The statement of claim also said Paladin had broken PNG immigration law by deploying employees to PNG under “false and deceptive circumstances”. In other documents, it emerged Mr Coleman alleged the company’s PNG arm had made “ex-gratia payments”.
The parties are now locked in a protracted dispute where Paladin has denied or asked for further explanation about the allegations, while lodging their own cross claim against Mr Coleman.
In the cross claim, Paladin allege the airing of another claim by The Australian newspaper around its employment of a person convicted of drug use, resulted in Mr Thrupp being banned from PNG.
In a statement to the Financial Review, Paladin clarified that Mr Thrupp’s APEC Permit (a regional visa) has been cancelled and since then he had not tried to re-enter PNG.
The cancellation highlights the sensitivity surrounding the booming private security industry in PNG where tensions between foreign operatives and locals have emerged.
The growth of the private security industry has made it arguably the third-largest employer in the relatively impoverished country, and the number of private security guards is estimated to be more than the combined number of police, defence and correctional services personnel.
“There has been a proliferation of these private security companies and massive investment from the political elite and this is all happening in a weak regulatory environment,” says Sinclair Dinnen, senior research fellow with the ANU’s Department of Pacific Affairs.
One firm that has been at the centre of the controversy is Black Swan, which was set up by Australian Brian Kelly and PNG /Australian businessman Francis Kramer, the relative of firebrand opposition Member of Parliament Bryan Kramer, who was a director of the firm until 2012. Kelly soon became the sole owner.
Since then Black Swan has won lucrative government contracts including for security services at the APEC regional forum last year and for local company Remington Technology, which is part-owned by Prime Minister Peter O’Neill.
Black Swan has fended off constant accusations that it has direct ties to government officials. In 2016, Mr Kelly fronted news cameras to dispel the rumours that the firm had direct government connections and encouraged anyone to confirm this by examining public filings.
“Black Swan certainly has a reputation for being very close to key figures in the political elite, including the Prime Minister and his family, but that’s the gossip and, as ever, difficult to pin down,” says Mr Dinnen.
“Ownership of companies is often fairly opaque and not helped by regular changes in ownership in many cases “
As of July 2018, public filings show Mr Kelly transferred his shares in Black Swan to Paladin Singapore. Mr Kelly stepped down as a director to be replaced by Craig Thrupp, Mr ,Stewart and a PNG local Kisokau Powaseu. Two months earlier in May 2018, Mr Powaseu was appointed a director of Paladin PNG.

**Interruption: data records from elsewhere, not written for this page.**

(* ===== verification/Authentication.v ===== *)
(** Authentication: the bearer token of a request and the validator of tokens
    ([core/auth_jwt.py]) with its caches of the identity provider's metadata, the claims
    ([core/auth_claims.py]), the dependencies of the handlers ([core/auth.py]) and the check
    of the metadata when the application starts ([core/auth_metadata.py]). JSON numbers are
    integers here, and the monotonic clock, the lifetimes and the cooldown whole units, where
    Python has floats. *)
From S2P Require Import Prelude Errors Session Schema Users RateLimitPolicies RateLimitIngress.
From S2P Require Import Settings Coroutines.

(** A JSON object as Python keeps it: its members, each key once. *)
Abbreviation dict := (list (string * json)) (only parsing).

(** [d.get(k)] *)
Definition dict_get (k : string) (d : dict) : option json :=
  snd <$> List.find (fun kv => String.eqb kv.1 k) d.

Definition as_dict (j : json) : option dict :=
  match j with JObj fields => Some fields | _ => None end.

(** [isinstance(x, int)]: booleans are integers too. *)
Definition as_int (j : option json) : option Z :=
  match j with
  | Some (JInt n) => Some n
  | Some (JBool b) => Some (if b then 1 else 0)
  | _ => None
  end.

Definition as_str (j : option json) : option string :=
  match j with Some (JStr s) => Some s | _ => None end.

(** [x == y] of two values from JSON: [True] is 1, and the order of an object's members does
    not matter. *)
Fixpoint py_eq (x y : json) {struct x} : bool :=
  match x, y with
  | JNull, JNull => true
  | JStr s, JStr s' => String.eqb s s'
  | (JInt _ | JBool _), (JInt _ | JBool _) => bool_decide (as_int (Some x) = as_int (Some y))
  | JArr l, JArr l' =>
      (fix eq_list l l' :=
         match l, l' with
         | [], [] => true
         | a :: l, b :: l' => py_eq a b && eq_list l l'
         | _, _ => false
         end) l l'
  | JObj f, JObj f' =>
      (length f =? length f')%nat &&
      (fix eq_members f :=
         match f with
         | [] => true
         | (k, v) :: f => match dict_get k f' with
                          | Some v' => py_eq v v'
                          | None => false
                          end && eq_members f
         end) f
  | _, _ => false
  end.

Late last month, PNG news service EMTV reported that Mr Powaseu, a former PNG Defence Force Officer, had been detained and charged by the National Fraud and Anti-Corruption Directorate with 106 counts of misappropriation and one count of money laundering. Mr Powaseu allegedly transferred about $500,000 from a Defence Force trust account to other accounts for his own use. Paladin say the alleged corruption happened before his involvement with the company and it was their “understanding” the charges “were no longer being pursued by legal authorities”.
According to his LinkedIn page, Mr Powaseu was a pilot and Lieutenant Colonel, who rose to be commanding officer of the PNG Defence Force’s Air Transport Wing and worked for a time in the ministry of defence. He was also a law lecturer at the University of PNG. On Facebook, he said he completed a Masters of Law at Melbourne’s Monash University in 1997 and lived in Hawaii for a period around 2013.
Mr Stewart resigned in November from both the Black Swan and Paladin Solutions PNG boards.
With five months to run until the contract is up for renewal it remains to be seen whether Paladin can retain the lucrative work. In the meantime, Mr Dutton will come under pressure to provide more details about the contract.